Matthias Habjan, Nicola Penski, Martin Spiegel, Friedemann Weber
Rift Valley fever virus (RVFV) is responsible for large and recurrent outbreaks of acute febrile illness among humans and domesticated animals in Africa. It belongs to the family Bunyaviridae, genus Phlebovirus, and its negative-stranded RNA genome consists of three segments. Here, we report the establishment and characterization of two different systems to rescue the RVFV wild-type strain ZH548. The first system is based on the BHK-21 cell clone BSR-T7/5, which stably expresses T7 RNA polymerase (T7 pol). Rescue of wild-type RVFV was achieved with three T7 pol-driven cDNA plasmids representing the viral RNA segments in the antigenomic sense. The second system involves 293T cells transfected with three RNA pol I-driven plasmids for the viral segments and two RNA pol II-driven support plasmids to express the viral polymerase components L and N. It is known that the 5′ triphosphate group of T7 pol transcripts strongly activates the antiviral interferon system via the intracellular RNA receptor RIG-I. Nonetheless, both the T7 pol and the pol I/II system were of similar efficiency.
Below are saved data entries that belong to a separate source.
(* ===== verification/Prelude.v ===== *)
(** * A verification library for WSVPN

    WSVPN is a VPN over WebSocket and WebTransport.  A client dials a server;
    over the connection both send control messages (commands, as JSON) and data
    messages (packets, whole or in fragments).  The server gives each client an
    address, moves packets between the clients and its own network interface by
    a switch, and can be reconfigured while it runs.  This library models the Go
    code of both sides and proves what makes it correct, or shows by a theorem
    where it is not.

    ** How the model reads

    Every operation of the code is a definition with the name it has there.  A
    struct is a record, updated with [<| field := value |>]; fallible code
    returns a sum or an option of [error]; code that can panic, or a loop that
    needs fuel, returns an [outcome].  Operations that reach several objects are
    programs over an explicit state ([prog], World.v), in which sockets,
    interfaces and the packet handler are named by identifiers, so that aliasing
    is kept.  Goroutines are values of that state, and their interleavings are
    runs of a transition system.  Go's integers are [Z], cut to their width
    ([u8], [u16], [u64]) where the code computes at a width; byte slices are lists
    of [Z]; maps are [gmap], and where the order of going through one matters it
    is an argument.  A definition is one critical section, and where the code has
    no lock (setServeError in Serving.v) the steps are separate; what is locked
    while is a model of its own (LockUse.v), in which the same operations are
    the mutexes they take and give back.  Messages to the log are left out.

    Code that is not in the repository is a class: what it does is a method, and
    what the program relies on is a law in a second class, which a closed
    instance in the same file or a demonstration file satisfies.

    ** The parts

    The protocol of one connection (src/shared):
    - Json.v: encoding/json as far as the commands use it; Commands.v:
      shared/features and shared/commands; Negotiation.v: the HTTP headers of
      connectors/util.go and upgraders/util.go that choose a serialization.
    - Adapter.v: the interface of sockets/adapters/base.go; WebSocket.v and
      WebTransport.v: its two implementations.
    - Socket.v, World.v: sockets/base.go, data_message.go, commands.go, vpnnet.go;
      Ping.v: ping.go as a timed transition system; Ready.v: WaitReady and setReady
      as interleaved steps on a condition variable.
    - Net.v, IPText.v, VPNNet.v, Shared.v: addresses, their text, the network of
      vpn_net.go, modes, TLS names, event scripts.
    - Iface.v: shared/iface, with one Module per platform.

    The server (src/server):
    - IPSwitch.v, MACSwitch.v: the two packet handlers, each the environment of
      the sockets' world, and each proved to be a packet handler for Lifecycle.v.
    - Server.v: slots, users, one connection from upgrade to end, settings
      (servers/base.go, sockets.go, main_iface.go); Serving.v: Serve and
      listener.go.
    - Http.v, Upgraders.v, Auth.v, WebAPI.v: from an HTTP request to a user, an
      upgraded connection, a file or the API (servers/auth.go, web.go, web_api.go,
      authenticators, upgraders, and the client's connectors and auth.go).
    - Http3.v: the configuration of the HTTP/3 server (upgraders/webtransport.go),
      with TLS configurations as objects of a store, since the code shares them.
    - Reload.v: cli/base.go, reloadConfig.

    The client (src/client): Client.v (clients/), Reconnect.v (its loop over
    connections, as a transition system), ClientReload.v (cli/base.go), Firewall.v
    (connection_linux.go, dial.go).

    The mutexes: Locks.v (goroutines with mutexes, and what an order of taking
    them gives), LockUse.v (those of sockets, adapters, switches and server, and
    every operation of the code by what it does with them, in its Module locking).

    The processes: Entry.v (the three main.go, shared/cli, shared/config.go, the
    two cli.Main with their start, their signals and their end).

    Files that hold proofs only: Link.v, Fragment.v, Lifecycle.v, Protocol.v,
    Frame.v, Transports.v, Tunnel.v, ServerState.v, LeasePool.v, Closers.v,
    AuthSpec.v, IfaceSpec.v, ClientSpec.v, Handshake.v, ReloadSpec.v, ClientReloadSpec.v;
    AuthDemo.v has closed instances.

    ** How the parts are composed

    Link.v puts the sender of one socket and the receiver of another together,
    over any adapter that keeps [SocketAdapterSpec]; Transports.v shows that both
    transports, and a process that uses both (the sum of two adapters), do.
    Tunnel.v adds the switches and the loop of the client's interface: a packet
    goes from the interface of one client over its link, the server's switch and
    a second link, of another transport, to the interface of the other client.
    Handshake.v composes the server's init command, its text on the wire, the
    client's handler and the reply.  Firewall.v composes the connectors with the
    client that enhances their connections; Entry.v the configuration with the
    life of the process.

    ** What the theorems show

    - End to end (Link.v, Tunnel.v, Handshake.v): a packet for another client
      arrives unchanged and once, whatever the order of its messages, in TUN and
      in TAP mode; after the init command the client uses the address, network,
      mode and MTU that the server chose.
    - Packets (Fragment.v, WebSocket.v, WebTransport.v): what is sent is put
      together again from its messages in any order; the retry loop ends; any
      bytes keep the buffers well formed and bounded; control messages arrive
      whole; where 16-bit arithmetic makes the code fail.
    - Commands (Commands.v, Protocol.v, Negotiation.v): they survive the wire, are
      issued only by the side and to the version they are meant for, and are
      answered once; both sides agree on serialization and features; no packet
      passes before that.
    - The life of a socket (Lifecycle.v, Ping.v): by induction on all runs, the
      channel is closed once, the WaitGroup counts what still runs, the up and
      down events come in pairs; a silent peer is noticed, a live one is not
      disconnected; waiting until ready ends, but for a wakeup that can be lost
      (Ready.v).
    - Switching (IPSwitch.v, MACSwitch.v): packets reach the socket of their
      destination and no other; a client cannot send from an address that is not
      its own; tables and caches agree in all states.
    - The server (ServerState.v, LeasePool.v, Serving.v): addresses are exclusive,
      the limit on a user's connections holds; the server refines an abstract pool
      of addresses and turns a client away only when the pool is empty; Serve ends
      once an error is recorded, and the race by which it panics instead; the list
      of closers only grows (Closers.v).
    - Access (AuthSpec.v, WebAPI.v, Http.v): a request acts as a user exactly if
      an abstract policy entitles it to; tokens let in until they expire; files
      stay inside the website directory; what the API can change.
    - Configuration and client (ReloadSpec.v, ClientReloadSpec.v, ClientSpec.v): a
      reload of the server fails no type assertion and changes nothing that is
      fixed at the start; one of the client leaves its connection alone, and its
      result depends on the new configuration, but for what that leaves out; the
      client's scripts alternate; its connections never overlap, its wait for one
      comes to its end, and its loop ends once it is closed (Reconnect.v).
    - Mutexes (LockUse.v): they exclude each other, some goroutine can always go
      on and all can come to their end; what does not hold if a write stalls.
    - Processes and system (Entry.v, Http3.v, Firewall.v, IfaceSpec.v): what no
      signal changes and what every end of a server process has done; the TLS
      settings of every QUIC handshake; which connections carry the firewall
      mark; the commands that configure an interface on Linux.

    The commands, the reply and the state invariants are proved once against
    interfaces: [SocketAdapterSpec] for adapters, [PacketHandlerSpec] for switches,
    [ClientHandlersSpec] for the client; the files of the implementations
    discharge them.

    ** Fuel

    The retry loop of WritePacket lowers a 16-bit limit at every turn, so 65537
    turns are enough (Fragment.write_retry_delivers).  The slot loop passes only
    used slots, so one turn more than there are is enough
    (ServerState.slot_loop_spec).  The stream loop of WebTransport consumes a byte
    a turn, the JSON parser at most two turns a byte, the clean-up of a cache one
    entry a turn; for each there is a theorem that the fuel given is enough.

    ** Not modelled

    - Memory ordering, and the locks inside the standard library and third-party
      packages; sync.Cond but for Ready.v; the handshake of TLS and what
      third-party servers do between two calls.
    - Addresses and TLS states that are only read for the log.
    - Parsing of flags, the delivery of signals, YAML, and printing: the standard
      library or packages the code calls.
    - Running commands and scripts, opening interfaces, socket options: operating
      system; what they answer is an input or a class.  The embedded wintun
      library is data.
    - Compression: the code declares the feature and does not implement it. *)

From stdpp Require Export base gmap sets list list_numbers strings.
From Stdlib Require Export ZArith Lia.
This was even true for the rescue of a RVFV mutant lacking the interferon antagonist nonstructural proteins. Further experiments demonstrated that the unresponsiveness of BHK-21 and BSR-T7/5 cells to T7 pol transcripts is most probably due to a deficiency in the RIG-I pathway. Our reverse genetics systems now enable us to manipulate the genome of RVFV and study its virulence mechanisms. Moreover, the finding that BHK-derived cell lines have a compromised RIG-I pathway may explain their suitability for propagating and rescuing a wide variety of viruses.